Loss of adhesion of keratinocytes is the fundamental abnormality in both PV and PF. The pathogenic role of pemphigus antibodies has been well established both in humans with the disorder and in animal models.[13,14]

Antibodies (generally IgG) are usually directed against transmembrane glycoproteins of the keratinocyte membrane, desmoglein (Dsg) 1 or 3, or against acetylcholine receptors.[15] These components of the desmosomes are critical to cell-to-cell adhesion in the epidermis. The antibodies are thought to produce acantholysis by inducing apoptotic and oncotic pathways, as demonstrated in in vivo and in vitro studies.[16] The cleft forms in the superficial levels of the epidermis in PF and suprabasally in PV, with resultant separation of epidermal cells. Clinical reports of the successful use of nicotine and nicotinamide have suggested a possible role for the acetylcholine axis in epidermal cell adhesion.[17] This finding is supported by work in experimental animals, where carbachol inhibited acantholysis.

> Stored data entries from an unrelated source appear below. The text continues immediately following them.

(** * mpldxf: the DXF renderer backend (src/mpldxf/backend_dxf.py)

    A shallow embedding of [RendererDxf] and of [rgb_to_dxf].

    - Python floats and numpy float64 values are binary64 primitive floats.
    - The drawing's modelspace is a list of entities, an entity's handle is
      its index; [add_*] appends, later mutation of a hatch or a text entity
      goes through its handle.
    - A method is a computation in [M]: it threads the renderer and either
      returns or raises, and what was appended before a raise stays.
    - shapely, ezdxf's clipper and the module [dxf_colors] are not part of
      the file under study: they are variables of the section [Renderer]. *)

From Stdlib Require Import Floats ZArith NArith List String Ascii Bool Lia.
From stdpp Require Import base list.
Import ListNotations.

Set Warnings "-inexact-float,-register-all".
Local Open Scope Z_scope.

(** ** Python values *)

(** Exceptions the modelled code can raise. *)
Inductive exn : Type :=
| IndexError
| NotImplementedError
| AttributeError
| ValueError
| OverflowError.

Inductive outcome (A : Type) : Type :=
| Ok (a : A)
| Raise (e : exn).
Arguments Ok {A} a.
Arguments Raise {A} e.

Definition obind {A B} (c : outcome A) (k : A -> outcome B) : outcome B :=
  match c with
  | Ok a => k a
  | Raise e => Raise e
  end.

(** [[f(x) for x in l]] where [f] may raise. *)
Fixpoint omap {A B} (f : A -> outcome B) (l : list A) : outcome (list B) :=
  match l with
  | [] => Ok []
  | x :: t => obind (f x) (fun y => obind (omap f t) (fun ys => Ok (y :: ys)))
  end.

(** A 2D vertex: a row of an N x 2 array, a coordinate tuple or a [Vec2]. *)
Definition point : Type := float * float.

(** [str]: a sequence of Unicode code points. Keywords that the code only
    compares with ASCII literals are [string]s. *)
Definition pystr : Type := list N.

Definition pystr_of (s : string) : pystr :=
  List.map N_of_ascii (list_ascii_of_string s).

(** [sub in s] on strings. *)
Fixpoint str_in (sub s : string) : bool :=
  String.prefix sub s ||
  match s with
  | EmptyString => false
  | String _ t => str_in sub t
  end.

(** [str.upper], on ASCII letters. *)
Definition upper_ascii (c : ascii) : ascii :=
  let n := nat_of_ascii c in
  if (Nat.leb 97 n && Nat.leb n 122)%bool then ascii_of_nat (n - 32) else c.

Fixpoint upper (s : string) : string :=
  match s with
  | EmptyString => EmptyString
  | String c t => String (upper_ascii c) (upper t)
  end.

(** [range(a, b)]. *)
Definition range (a b : Z) : list Z :=
  List.map (fun i => a + Z.of_nat i) (seq 0 (Z.to_nat (b - a))).

(** [math.ceil] of a float: the exact ceiling of the binary64 value;
    [ValueError] on NaN, [OverflowError] on an infinity. *)
Definition math_ceil (x : float) : outcome Z :=
  match Prim2SF x with
  | S754_nan => Raise ValueError
  | S754_infinity _ => Raise OverflowError
  | S754_zero _ => Ok 0
  | S754_finite s m e =>
      let num := if s then Z.neg m else Z.pos m in
      Ok (match e with
          | Z.neg p => - ((- num) / 2 ^ Z.pos p)
          | _ => num * 2 ^ e
          end)
  end.

(** [numpy.isclose(x, y)] with the default [rtol=1e-05], [atol=1e-08] and
    [numpy.allclose] of two arrays of one length. *)
Definition isclose (x y : float) : bool :=
  ((abs (x - y) <=? 1e-08 + 1e-05 * abs y)%float && is_finite y)
  || (x =? y)%float.

Definition allclose (a b : list float) : bool :=
  forallb (fun xy => isclose (fst xy) (snd xy)) (combine a b).

Definition zeros (n : nat) : list float := repeat 0%float n.

(** ** Colours *)

(** An RGB[A] colour: channels in 0.0 - 1.0, the alpha channel optional. *)
Record RGBA : Type := mkRGBA {
  red : float;
  green : float;
  blue : float;
  alpha : option float
}.

(** [rgb_val[:3]] *)
Definition rgb3 (c : RGBA) : list float := [red c; green c; blue c].

(** Modelled from the spec: the palette of the module [dxf_colors], which is
    not among the sources; an excerpt with the entries 0 to 7 of the AutoCAD
    colour index. The renderer below never depends on it: it instantiates the
    section's [nearest_index] where a concrete palette is wanted. *)
Module SamplePalette.

Definition palette : list (Z * (float * float * float)) :=
  [ (0, (0, 0, 0)%float); (1, (255, 0, 0)%float);
    (2, (255, 255, 0)%float); (3, (0, 255, 0)%float);
    (4, (0, 255, 255)%float); (5, (0, 0, 255)%float);
    (6, (255, 0, 255)%float); (7, (255, 255, 255)%float) ].

Definition WHITE : Z := 7.

Definition dist2 (c : list float) (p : float * float * float) : float :=
  match c with
  | [r; g; b] =>
      let '(pr, pg, pb) := p in
      ((r - pr) * (r - pr) + (g - pg) * (g - pg) + (b - pb) * (b - pb))%float
  | _ => infinity
  end.

(** Nearest entry by Euclidean distance, the lowest index wins a tie. *)
Definition nearest_index (c : list float) : Z :=
  fst (fold_left
         (fun best e =>
            if (dist2 c (snd e) <? snd best)%float
            then (fst e, dist2 c (snd e)) else best)
         palette (0, infinity)).

End SamplePalette.

(** ** shapely geometries

    What the renderer reads of a geometry: [is_empty], [geom_type], [geoms]
    (multi-part geometries only) and [coords] (points and curves only). *)

Inductive simple_kind : Type := KPoint | KLineString | KLinearRing | KPolygon.

Inductive multi_kind : Type :=
| KMultiPoint | KMultiLineString | KMultiPolygon | KGeometryCollection.

Inductive geometry : Type :=
| Simple (k : simple_kind) (cs : list point)
| Multi (k : multi_kind) (gs : list geometry).

Definition Point (v : point) : geometry := Simple KPoint [v].
Definition LineString (vs : list point) : geometry := Simple KLineString vs.
Definition Polygon (shell : list point) : geometry := Simple KPolygon shell.

Definition geom_type (g : geometry) : string :=
  match g with
  | Simple KPoint _ => "Point"
  | Simple KLineString _ => "LineString"
  | Simple KLinearRing _ => "LinearRing"
  | Simple KPolygon _ => "Polygon"
  | Multi KMultiPoint _ => "MultiPoint"
  | Multi KMultiLineString _ => "MultiLineString"
  | Multi KMultiPolygon _ => "MultiPolygon"
  | Multi KGeometryCollection _ => "GeometryCollection"
  end.

Fixpoint is_empty (g : geometry) : bool :=
  match g with
  | Simple _ [] => true
  | Simple _ (_ :: _) => false
  | Multi _ gs => forallb is_empty gs
  end.

Definition coords (g : geometry) : outcome (list point) :=
  match g with
  | Simple KPolygon _ => Raise NotImplementedError
  | Simple _ cs => Ok cs
  | Multi _ _ => Raise NotImplementedError
  end.

Definition geoms (g : geometry) : outcome (list geometry) :=
  match g with
  | Simple _ _ => Raise AttributeError
  | Multi _ gs => Ok gs
  end.

(** A non-empty point or curve: one disjoint piece of a clipped line. *)
Definition is_piece (g : geometry) : bool :=
  match g with
  | Simple KPolygon _ => false
  | Simple _ (_ :: _) => true
  | _ => false
  end.

Definition piece_coords (g : geometry) : list point :=
  match g with
  | Simple _ cs => cs
  | Multi _ _ => []
  end.

(** ** The host's graphics context and paths *)

Record Bbox : Type := mkBbox { x0 : float; y0 : float; x1 : float; y1 : float }.

Record GraphicsContext : Type := mkGC {
  get_rgb : RGBA;
  get_clip_rectangle : option Bbox;
  get_hatch : option string;
  get_hatch_color : RGBA
}.

(** A path under a transform: [path.transformed(transform).vertices], an
    N x 2 array of floats, and [path.get_extents(transform=transform)]. *)
Record Path : Type := mkPath {
  transformed_vertices : list point;
  get_extents : Bbox
}.

(** The host's text object, as far as [draw_text] reads it. *)
Record MText : Type := mkMText {
  _rotation_mode : option string;
  get_ha : string;
  get_va : string;
  get_unitless_position : point;
  get_transform : point -> point
}.

(** ** The drawing *)

Record LWPolyline : Type := mkLWPolyline {
  lw_handle : nat;
  lw_points : list point;
  closed : bool;
  lw_color : Z
}.

(** [pol.get_points(format="xyb")]: the bulge of a vertex given as (x, y)
    is 0. *)
Definition get_points_xyb (pol : LWPolyline) : list (float * float * float) :=
  List.map (fun p => (fst p, snd p, 0%float)) (lw_points pol).

Record PolylinePath : Type := mkPolylinePath {
  path_vertices : list (float * float * float);
  is_closed : bool;
  source_boundary_objects : list nat
}.

Record Hatch : Type := mkHatch {
  hatch_color : Z;
  paths : list PolylinePath
}.

Inductive TextEntityAlignment : Type :=
| TOP_LEFT | TOP_CENTER | TOP_RIGHT
| MIDDLE_LEFT | MIDDLE_CENTER | MIDDLE_RIGHT
| BOTTOM_LEFT | BOTTOM_CENTER | BOTTOM_RIGHT
| LEFT | CENTER | RIGHT.

Record Text : Type := mkText {
  text : pystr;
  text_height : float;
  rotation : float;
  text_color : Z;
  placement : option (point * TextEntityAlignment)
}.

Inductive entity : Type :=
| ELWPolyline (pol : LWPolyline)
| EHatch (h : Hatch)
| EText (t : Text).

Record RendererDxf : Type := mkRenderer {
  width : float;
  height : float;
  dpi : float;
  modelspace : list entity;
  _groupd : list string
}.

Definition set_modelspace (self : RendererDxf) (ms : list entity) : RendererDxf :=
  mkRenderer (width self) (height self) (dpi self) ms (_groupd self).

Definition set_groupd (self : RendererDxf) (g : list string) : RendererDxf :=
  mkRenderer (width self) (height self) (dpi self) (modelspace self) g.

(** ** Methods: renderer state and exceptions *)

Definition M (A : Type) : Type := RendererDxf -> outcome A * RendererDxf.

Definition ret {A} (a : A) : M A := fun self => (Ok a, self).

Definition raise {A} (e : exn) : M A := fun self => (Raise e, self).

Definition bind {A B} (c : M A) (k : A -> M B) : M B :=
  fun self =>
    match c self with
    | (Ok a, self') => k a self'
    | (Raise e, self') => (Raise e, self')
    end.

Definition lift {A} (c : outcome A) : M A := fun self => (c, self).

Declare Scope method_scope.
Delimit Scope method_scope with method.
Notation "x <- c ;; k" := (bind c (fun x => k))
  (at level 100, c at next level, right associativity) : method_scope.
Notation "c ;;; k" := (bind c (fun _ => k))
  (at level 100, right associativity) : method_scope.

(** [for x in l: body(x)] *)
Fixpoint for_ {A} (l : list A) (body : A -> M unit) : M unit :=
  match l with
  | [] => ret tt
  | x :: t => bind (body x) (fun _ => for_ t body)
  end.

(** [[body(x) for x in l]] *)
Fixpoint comprehension {A B} (l : list A) (body : A -> M B) : M (list B) :=
  match l with
  | [] => ret []
  | x :: t =>
      bind (body x) (fun y => bind (comprehension t body) (fun ys => ret (y :: ys)))
  end.

(** [self.modelspace.add_lwpolyline(points=..., close=..., dxfattribs=...)] *)
Definition add_lwpolyline (points : list point) (close : bool) (color : Z)
  : M LWPolyline :=
  fun self =>
    let pol := mkLWPolyline (length (modelspace self)) points close color in
    (Ok pol, set_modelspace self (modelspace self ++ [ELWPolyline pol])).

(** [self.modelspace.add_hatch(color=...)]: the new hatch's handle. *)
Definition add_hatch (color : Z) : M nat :=
  fun self =>
    (Ok (length (modelspace self)),
     set_modelspace self (modelspace self ++ [EHatch (mkHatch color [])])).

Definition alter_hatch (f : Hatch -> Hatch) (e : entity) : entity :=
  match e with
  | EHatch h => EHatch (f h)
  | _ => e
  end.

(** [hatch.paths.add_polyline_path(vertices, is_closed=...)]: the index of
    the new boundary path. *)
Definition add_polyline_path (hatch : nat) (vs : list (float * float * float))
    (is_closed : bool) : M nat :=
  fun self =>
    let n := match modelspace self !! hatch with
             | Some (EHatch h) => length (paths h)
             | _ => 0%nat
             end in
    (Ok n,
     set_modelspace self
       (alter (alter_hatch (fun h =>
                 mkHatch (hatch_color h) (paths h ++ [mkPolylinePath vs is_closed []])))
              hatch (modelspace self))).

(** [hatch.associate(hpath, entities)]: the boundary path records the
    handles of its source entities. *)
Definition associate (hatch hpath : nat) (entities : list LWPolyline) : M unit :=
  fun self =>
    (Ok tt,
     set_modelspace self
       (alter (alter_hatch (fun h =>
                 mkHatch (hatch_color h)
                   (alter (fun p => mkPolylinePath (path_vertices p) (is_closed p)
                                      (List.map lw_handle entities))
                          hpath (paths h))))
              hatch (modelspace self))).

(** [self.modelspace.add_text(s, height=..., rotation=..., dxfattribs=...)] *)
Definition add_text (s : pystr) (h rot : float) (color : Z) : M nat :=
  fun self =>
    (Ok (length (modelspace self)),
     set_modelspace self (modelspace self ++ [EText (mkText s h rot color None)])).

(** [text.set_placement(p, align=...)] *)
Definition set_placement (txt : nat) (p : point) (align : TextEntityAlignment)
  : M unit :=
  fun self =>
    (Ok tt,
     set_modelspace self
       (alter (fun e => match e with
                        | EText t => EText (mkText (text t) (text_height t) (rotation t)
                                              (text_color t) (Some (p, align)))
                        | _ => e
                        end)
              txt (modelspace self))).

(** ** Text helpers *)

(** [s.replace("\u2212", "-")] *)
Definition replace_minus (s : pystr) : pystr :=
  List.map (fun c => if (c =? 8722)%N then 45%N else c) s.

A diagnosis of PV or PF should be considered in patients presenting with non-healing superficial blisters, erosions, or crusts. Light microscopy of involved skin (preferably from a biopsy of a small intact blister) characteristically shows a suprabasal cleft, with acantholysis. Immunofluorescent studies of adjacent skin identify the target antigens in the desmosomes, displaying pericellular epidermal IgG fluorescence. Indirect immunofluorescence studies of serum can detect circulating antibodies against Dsg-1 and/or Dsg-3 and confirm the diagnosis.[18,19]

Activity and Severity Scores

Several clinical scoring systems have been used in the assessment and monitoring of oral and cutaneous pemphigus. Previous scoring systems used in autoimmune blistering disorders have been reviewed by Pfutze et al.,[20] who have also proposed a new combined score, the Autoimmune Bullous Skin Disorder Intensity Score (ABSIS).